Copy nothing from the entries below except the lines from the one containing "destruct s; simpl." through the one containing "split; [|split; [exact I | exact Hw]].", and copy those exactly.
━━━━━ DATA
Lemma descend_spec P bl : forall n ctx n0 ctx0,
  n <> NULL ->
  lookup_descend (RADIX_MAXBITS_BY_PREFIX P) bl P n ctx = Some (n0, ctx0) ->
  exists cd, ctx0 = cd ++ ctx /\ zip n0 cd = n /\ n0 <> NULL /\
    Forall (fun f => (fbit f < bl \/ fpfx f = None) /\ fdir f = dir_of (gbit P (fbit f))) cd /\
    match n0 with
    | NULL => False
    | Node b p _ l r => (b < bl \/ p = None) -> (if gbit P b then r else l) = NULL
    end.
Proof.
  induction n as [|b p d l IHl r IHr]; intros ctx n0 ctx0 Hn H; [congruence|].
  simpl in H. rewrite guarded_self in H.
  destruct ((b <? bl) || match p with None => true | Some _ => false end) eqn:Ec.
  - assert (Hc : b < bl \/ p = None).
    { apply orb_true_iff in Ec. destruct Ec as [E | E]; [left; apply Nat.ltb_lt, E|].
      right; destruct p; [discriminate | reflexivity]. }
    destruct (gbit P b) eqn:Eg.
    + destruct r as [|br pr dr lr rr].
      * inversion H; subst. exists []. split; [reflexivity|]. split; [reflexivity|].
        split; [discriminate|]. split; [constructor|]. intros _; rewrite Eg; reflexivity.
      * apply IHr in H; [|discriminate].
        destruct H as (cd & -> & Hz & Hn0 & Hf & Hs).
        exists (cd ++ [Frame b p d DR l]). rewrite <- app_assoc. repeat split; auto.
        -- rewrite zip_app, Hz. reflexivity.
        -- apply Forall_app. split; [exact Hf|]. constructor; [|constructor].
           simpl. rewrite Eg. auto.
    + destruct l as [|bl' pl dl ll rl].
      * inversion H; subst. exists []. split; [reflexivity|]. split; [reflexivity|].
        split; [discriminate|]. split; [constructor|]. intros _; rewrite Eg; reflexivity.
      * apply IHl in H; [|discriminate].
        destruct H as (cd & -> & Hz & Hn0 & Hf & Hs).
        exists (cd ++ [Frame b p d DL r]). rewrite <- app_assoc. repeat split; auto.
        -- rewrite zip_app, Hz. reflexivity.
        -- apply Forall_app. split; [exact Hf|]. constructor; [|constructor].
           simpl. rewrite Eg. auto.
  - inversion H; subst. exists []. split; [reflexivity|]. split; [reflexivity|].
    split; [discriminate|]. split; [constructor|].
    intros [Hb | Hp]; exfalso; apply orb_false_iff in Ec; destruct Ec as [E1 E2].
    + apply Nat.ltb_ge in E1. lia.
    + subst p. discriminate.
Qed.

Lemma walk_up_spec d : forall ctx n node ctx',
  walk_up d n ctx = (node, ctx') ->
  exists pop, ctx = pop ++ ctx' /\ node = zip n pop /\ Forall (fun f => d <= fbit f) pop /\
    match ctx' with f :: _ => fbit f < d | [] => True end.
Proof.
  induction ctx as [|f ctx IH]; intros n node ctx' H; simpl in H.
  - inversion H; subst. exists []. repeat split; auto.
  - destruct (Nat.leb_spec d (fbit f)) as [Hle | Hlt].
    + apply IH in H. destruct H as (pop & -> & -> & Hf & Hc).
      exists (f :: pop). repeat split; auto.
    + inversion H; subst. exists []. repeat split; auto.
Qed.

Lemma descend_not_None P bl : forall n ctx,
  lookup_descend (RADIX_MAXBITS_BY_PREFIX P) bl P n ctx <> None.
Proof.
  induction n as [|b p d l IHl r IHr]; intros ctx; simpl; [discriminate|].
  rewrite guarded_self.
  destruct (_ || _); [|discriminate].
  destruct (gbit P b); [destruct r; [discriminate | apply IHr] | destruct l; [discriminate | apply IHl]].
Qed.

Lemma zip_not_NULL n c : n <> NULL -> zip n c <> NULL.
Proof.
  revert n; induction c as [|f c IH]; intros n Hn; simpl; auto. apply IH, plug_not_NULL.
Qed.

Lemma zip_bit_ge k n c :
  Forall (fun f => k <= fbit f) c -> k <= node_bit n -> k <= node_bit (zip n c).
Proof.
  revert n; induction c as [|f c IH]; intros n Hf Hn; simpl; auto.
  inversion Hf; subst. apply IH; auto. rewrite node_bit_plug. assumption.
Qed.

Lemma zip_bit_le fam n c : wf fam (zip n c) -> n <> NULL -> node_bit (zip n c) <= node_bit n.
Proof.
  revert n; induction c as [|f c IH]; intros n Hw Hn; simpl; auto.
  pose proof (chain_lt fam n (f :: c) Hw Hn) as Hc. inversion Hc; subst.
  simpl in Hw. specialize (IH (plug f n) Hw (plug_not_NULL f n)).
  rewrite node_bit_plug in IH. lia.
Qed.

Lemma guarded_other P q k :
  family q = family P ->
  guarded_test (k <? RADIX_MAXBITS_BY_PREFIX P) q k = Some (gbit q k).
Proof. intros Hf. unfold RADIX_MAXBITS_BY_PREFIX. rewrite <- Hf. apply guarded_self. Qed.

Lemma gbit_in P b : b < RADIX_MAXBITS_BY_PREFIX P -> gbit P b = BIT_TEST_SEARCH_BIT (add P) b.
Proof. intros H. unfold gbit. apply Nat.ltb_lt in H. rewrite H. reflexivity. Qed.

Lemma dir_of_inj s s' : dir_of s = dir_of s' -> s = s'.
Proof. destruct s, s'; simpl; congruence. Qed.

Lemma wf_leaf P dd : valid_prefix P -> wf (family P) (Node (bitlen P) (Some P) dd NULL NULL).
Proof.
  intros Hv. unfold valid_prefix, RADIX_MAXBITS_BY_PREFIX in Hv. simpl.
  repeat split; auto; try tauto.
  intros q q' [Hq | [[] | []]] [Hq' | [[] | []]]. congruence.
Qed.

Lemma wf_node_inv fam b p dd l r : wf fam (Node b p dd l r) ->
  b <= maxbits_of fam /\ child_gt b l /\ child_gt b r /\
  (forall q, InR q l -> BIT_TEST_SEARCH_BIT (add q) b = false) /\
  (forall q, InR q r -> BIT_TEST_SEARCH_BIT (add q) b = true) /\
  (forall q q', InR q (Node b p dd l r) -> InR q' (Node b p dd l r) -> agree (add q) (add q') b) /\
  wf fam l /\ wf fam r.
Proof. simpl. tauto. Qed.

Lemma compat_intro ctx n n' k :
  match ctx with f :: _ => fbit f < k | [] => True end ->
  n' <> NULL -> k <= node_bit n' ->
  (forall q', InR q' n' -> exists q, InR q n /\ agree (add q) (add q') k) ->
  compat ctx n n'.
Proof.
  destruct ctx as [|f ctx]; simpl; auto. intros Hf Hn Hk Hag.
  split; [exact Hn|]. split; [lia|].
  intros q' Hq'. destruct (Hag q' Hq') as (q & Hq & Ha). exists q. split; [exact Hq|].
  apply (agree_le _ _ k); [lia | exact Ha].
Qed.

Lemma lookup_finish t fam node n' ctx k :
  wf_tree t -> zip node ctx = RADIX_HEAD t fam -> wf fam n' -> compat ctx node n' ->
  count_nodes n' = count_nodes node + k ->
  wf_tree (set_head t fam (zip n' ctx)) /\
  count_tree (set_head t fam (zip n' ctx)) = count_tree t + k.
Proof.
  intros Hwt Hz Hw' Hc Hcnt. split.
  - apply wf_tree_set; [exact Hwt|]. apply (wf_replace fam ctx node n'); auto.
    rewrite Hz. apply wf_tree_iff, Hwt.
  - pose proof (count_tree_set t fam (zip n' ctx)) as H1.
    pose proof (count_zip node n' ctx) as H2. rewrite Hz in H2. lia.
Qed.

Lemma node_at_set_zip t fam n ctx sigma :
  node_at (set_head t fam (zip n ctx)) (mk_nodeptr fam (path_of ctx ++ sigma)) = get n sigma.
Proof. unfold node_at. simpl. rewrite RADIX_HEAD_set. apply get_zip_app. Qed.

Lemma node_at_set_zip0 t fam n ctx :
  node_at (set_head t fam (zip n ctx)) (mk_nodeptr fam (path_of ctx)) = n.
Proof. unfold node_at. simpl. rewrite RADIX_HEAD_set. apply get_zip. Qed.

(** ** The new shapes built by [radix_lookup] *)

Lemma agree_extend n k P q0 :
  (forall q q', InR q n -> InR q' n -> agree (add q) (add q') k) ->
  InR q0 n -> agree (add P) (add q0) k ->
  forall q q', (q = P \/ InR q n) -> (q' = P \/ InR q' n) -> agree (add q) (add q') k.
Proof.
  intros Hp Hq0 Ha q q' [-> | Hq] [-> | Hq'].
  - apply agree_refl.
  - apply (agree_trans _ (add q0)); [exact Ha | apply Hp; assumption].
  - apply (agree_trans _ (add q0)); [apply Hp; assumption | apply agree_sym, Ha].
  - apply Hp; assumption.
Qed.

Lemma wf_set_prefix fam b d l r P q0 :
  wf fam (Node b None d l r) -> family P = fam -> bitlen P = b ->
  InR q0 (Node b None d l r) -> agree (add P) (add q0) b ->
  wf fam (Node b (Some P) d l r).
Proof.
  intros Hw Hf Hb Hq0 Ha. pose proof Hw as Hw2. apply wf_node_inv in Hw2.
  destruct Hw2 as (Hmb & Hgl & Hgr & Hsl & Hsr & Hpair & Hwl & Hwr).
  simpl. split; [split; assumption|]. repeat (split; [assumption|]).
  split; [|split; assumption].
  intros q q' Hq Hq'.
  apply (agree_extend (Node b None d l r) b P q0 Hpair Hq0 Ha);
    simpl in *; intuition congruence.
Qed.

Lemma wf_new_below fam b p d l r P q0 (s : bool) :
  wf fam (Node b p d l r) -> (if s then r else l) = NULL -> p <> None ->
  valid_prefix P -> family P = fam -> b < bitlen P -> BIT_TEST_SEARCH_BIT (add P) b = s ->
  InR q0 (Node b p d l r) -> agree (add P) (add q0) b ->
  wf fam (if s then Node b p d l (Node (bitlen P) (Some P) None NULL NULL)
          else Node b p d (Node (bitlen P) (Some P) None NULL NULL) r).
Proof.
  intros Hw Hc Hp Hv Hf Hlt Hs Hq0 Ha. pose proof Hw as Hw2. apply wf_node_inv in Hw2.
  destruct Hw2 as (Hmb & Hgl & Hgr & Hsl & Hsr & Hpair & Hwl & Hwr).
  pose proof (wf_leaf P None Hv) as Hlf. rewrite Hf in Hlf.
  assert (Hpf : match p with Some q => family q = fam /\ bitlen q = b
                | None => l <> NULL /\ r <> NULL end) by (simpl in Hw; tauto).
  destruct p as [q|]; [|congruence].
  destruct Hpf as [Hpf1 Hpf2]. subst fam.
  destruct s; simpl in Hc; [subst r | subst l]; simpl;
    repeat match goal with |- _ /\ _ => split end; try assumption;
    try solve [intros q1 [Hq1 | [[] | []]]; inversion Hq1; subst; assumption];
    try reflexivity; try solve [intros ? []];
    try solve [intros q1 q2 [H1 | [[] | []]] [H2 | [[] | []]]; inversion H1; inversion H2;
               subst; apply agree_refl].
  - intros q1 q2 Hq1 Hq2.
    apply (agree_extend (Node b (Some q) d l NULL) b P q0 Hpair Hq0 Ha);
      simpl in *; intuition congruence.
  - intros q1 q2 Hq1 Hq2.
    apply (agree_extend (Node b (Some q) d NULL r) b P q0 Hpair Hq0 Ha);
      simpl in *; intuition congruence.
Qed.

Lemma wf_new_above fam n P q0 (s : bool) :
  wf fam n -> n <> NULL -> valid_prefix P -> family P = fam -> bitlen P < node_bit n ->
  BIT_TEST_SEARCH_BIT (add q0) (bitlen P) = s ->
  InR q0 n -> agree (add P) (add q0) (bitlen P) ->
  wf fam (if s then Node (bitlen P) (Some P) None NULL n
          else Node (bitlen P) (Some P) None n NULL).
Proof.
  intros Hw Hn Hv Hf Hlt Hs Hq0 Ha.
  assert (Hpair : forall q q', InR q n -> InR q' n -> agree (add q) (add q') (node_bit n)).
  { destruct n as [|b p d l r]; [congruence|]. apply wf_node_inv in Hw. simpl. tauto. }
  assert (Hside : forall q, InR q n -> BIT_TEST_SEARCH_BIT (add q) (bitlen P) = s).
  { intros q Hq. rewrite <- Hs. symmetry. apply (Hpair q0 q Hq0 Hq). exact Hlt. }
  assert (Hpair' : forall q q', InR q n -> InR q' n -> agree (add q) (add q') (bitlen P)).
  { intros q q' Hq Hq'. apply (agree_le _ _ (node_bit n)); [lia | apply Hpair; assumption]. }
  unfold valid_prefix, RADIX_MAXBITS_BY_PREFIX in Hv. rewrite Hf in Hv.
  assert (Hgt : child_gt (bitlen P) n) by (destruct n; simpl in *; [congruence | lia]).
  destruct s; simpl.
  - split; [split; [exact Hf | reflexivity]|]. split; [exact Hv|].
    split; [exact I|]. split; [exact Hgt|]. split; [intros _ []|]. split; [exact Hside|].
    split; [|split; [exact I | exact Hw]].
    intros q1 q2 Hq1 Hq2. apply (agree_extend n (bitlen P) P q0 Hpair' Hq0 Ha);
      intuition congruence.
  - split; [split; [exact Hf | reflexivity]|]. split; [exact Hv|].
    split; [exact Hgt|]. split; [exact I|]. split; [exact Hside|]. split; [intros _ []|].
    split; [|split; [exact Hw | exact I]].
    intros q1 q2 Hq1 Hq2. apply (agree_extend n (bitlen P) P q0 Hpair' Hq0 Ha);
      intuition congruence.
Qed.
━━━━━━━━━━
* ANSWER *
  destruct s; simpl.
  - split; [split; [exact Hf | reflexivity]|]. split; [exact Hv|].
    split; [exact I|]. split; [exact Hgt|]. split; [intros _ []|]. split; [exact Hside|].
    split; [|split; [exact I | exact Hw]].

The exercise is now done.